[Exercise requirements] Search the records below for the word "Hsps", then return every line where it appears.

Items from a dataset:
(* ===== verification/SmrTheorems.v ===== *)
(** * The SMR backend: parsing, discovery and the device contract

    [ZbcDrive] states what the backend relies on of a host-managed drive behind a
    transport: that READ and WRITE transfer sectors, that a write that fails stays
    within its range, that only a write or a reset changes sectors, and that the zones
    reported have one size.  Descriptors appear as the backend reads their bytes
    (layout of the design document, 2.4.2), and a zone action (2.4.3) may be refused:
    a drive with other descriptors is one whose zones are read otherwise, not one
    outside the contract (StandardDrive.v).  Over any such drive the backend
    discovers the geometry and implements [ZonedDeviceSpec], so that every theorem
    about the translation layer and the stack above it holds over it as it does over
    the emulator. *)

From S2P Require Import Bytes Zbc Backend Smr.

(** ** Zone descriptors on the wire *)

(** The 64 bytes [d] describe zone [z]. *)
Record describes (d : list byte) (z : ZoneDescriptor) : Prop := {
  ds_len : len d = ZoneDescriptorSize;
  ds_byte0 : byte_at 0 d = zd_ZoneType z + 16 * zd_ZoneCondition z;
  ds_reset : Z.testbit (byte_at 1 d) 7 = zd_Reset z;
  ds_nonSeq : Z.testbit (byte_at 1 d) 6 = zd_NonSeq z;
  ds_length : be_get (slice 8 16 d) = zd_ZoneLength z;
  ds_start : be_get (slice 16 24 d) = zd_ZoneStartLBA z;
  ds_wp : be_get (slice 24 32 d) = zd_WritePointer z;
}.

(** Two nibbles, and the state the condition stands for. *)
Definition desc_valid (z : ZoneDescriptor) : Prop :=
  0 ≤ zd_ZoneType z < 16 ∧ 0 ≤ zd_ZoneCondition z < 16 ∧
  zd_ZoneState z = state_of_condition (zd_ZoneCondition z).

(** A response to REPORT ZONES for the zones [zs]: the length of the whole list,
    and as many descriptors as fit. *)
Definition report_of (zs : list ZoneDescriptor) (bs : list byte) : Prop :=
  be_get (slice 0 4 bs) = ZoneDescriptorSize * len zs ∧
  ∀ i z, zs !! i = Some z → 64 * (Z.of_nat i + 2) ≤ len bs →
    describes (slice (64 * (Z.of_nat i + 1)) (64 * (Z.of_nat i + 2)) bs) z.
* * *
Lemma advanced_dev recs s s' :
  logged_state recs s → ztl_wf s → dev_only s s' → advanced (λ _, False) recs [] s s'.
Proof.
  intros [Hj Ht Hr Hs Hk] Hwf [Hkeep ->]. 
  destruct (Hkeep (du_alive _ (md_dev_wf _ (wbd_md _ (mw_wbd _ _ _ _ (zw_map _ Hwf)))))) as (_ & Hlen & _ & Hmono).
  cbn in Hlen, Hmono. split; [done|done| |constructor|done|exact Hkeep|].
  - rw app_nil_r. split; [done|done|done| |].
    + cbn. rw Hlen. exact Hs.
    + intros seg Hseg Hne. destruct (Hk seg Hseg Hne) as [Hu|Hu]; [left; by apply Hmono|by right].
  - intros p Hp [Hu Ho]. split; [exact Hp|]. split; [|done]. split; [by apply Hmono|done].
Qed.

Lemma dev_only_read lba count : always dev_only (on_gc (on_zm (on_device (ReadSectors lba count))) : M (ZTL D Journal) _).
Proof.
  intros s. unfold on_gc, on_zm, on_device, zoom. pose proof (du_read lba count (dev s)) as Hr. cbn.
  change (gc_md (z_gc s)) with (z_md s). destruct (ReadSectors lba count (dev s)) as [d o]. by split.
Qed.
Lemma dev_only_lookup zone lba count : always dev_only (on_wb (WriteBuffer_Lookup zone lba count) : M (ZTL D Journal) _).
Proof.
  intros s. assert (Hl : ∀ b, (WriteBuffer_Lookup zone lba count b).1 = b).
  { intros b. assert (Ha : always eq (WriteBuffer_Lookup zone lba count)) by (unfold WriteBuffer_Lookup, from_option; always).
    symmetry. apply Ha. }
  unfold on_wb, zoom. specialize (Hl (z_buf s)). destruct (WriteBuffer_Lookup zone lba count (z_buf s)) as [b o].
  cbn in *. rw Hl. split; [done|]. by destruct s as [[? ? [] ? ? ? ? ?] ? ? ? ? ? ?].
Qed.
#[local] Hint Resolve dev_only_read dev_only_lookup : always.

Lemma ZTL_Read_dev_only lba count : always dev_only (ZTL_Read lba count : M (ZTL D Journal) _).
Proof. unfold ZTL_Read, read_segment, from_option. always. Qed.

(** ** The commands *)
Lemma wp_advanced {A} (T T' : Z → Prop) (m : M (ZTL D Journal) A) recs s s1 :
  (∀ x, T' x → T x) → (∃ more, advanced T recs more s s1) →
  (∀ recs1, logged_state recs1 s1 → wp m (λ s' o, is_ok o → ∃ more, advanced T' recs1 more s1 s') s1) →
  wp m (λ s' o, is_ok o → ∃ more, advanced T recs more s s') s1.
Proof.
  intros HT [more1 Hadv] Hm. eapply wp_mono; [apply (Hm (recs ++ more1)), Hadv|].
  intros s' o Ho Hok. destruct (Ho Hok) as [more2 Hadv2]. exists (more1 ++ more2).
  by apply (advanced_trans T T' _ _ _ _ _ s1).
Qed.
* * *
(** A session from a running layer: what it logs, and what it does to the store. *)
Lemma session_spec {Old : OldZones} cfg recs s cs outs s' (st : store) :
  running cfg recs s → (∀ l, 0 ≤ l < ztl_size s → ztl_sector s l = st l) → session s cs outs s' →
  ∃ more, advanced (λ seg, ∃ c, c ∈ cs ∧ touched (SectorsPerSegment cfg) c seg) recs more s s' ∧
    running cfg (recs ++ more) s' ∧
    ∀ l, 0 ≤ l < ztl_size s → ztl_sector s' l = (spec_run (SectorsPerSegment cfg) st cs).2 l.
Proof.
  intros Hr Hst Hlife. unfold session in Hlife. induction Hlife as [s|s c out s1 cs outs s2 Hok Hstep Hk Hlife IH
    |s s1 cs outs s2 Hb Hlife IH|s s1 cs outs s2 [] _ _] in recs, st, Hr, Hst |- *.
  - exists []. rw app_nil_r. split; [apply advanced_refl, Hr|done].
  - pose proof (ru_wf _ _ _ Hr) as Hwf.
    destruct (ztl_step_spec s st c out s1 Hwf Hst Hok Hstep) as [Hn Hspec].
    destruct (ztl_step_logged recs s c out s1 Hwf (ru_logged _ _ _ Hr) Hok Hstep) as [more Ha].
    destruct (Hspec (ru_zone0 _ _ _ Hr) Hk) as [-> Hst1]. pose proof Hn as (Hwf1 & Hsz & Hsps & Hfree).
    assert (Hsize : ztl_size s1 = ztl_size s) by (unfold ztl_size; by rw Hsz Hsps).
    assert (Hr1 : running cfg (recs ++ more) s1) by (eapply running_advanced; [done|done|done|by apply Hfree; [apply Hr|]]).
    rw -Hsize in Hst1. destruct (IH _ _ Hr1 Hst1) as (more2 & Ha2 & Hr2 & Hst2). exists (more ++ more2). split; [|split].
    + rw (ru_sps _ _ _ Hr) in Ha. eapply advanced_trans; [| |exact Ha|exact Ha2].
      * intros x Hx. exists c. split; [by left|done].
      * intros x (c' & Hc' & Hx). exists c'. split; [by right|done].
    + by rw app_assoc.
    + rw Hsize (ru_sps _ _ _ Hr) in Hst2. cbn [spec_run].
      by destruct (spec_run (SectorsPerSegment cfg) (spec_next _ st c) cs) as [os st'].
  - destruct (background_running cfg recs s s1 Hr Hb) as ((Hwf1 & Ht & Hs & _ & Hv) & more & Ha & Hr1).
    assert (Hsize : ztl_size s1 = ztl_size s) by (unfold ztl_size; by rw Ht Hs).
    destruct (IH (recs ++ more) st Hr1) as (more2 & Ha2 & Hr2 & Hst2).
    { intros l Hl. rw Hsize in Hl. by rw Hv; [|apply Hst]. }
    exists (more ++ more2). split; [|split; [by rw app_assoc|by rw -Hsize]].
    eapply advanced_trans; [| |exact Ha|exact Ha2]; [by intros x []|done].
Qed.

[Worked solution]
    destruct (Hspec (ru_zone0 _ _ _ Hr) Hk) as [-> Hst1]. pose proof Hn as (Hwf1 & Hsz & Hsps & Hfree).
    assert (Hsize : ztl_size s1 = ztl_size s) by (unfold ztl_size; by rw Hsz Hsps).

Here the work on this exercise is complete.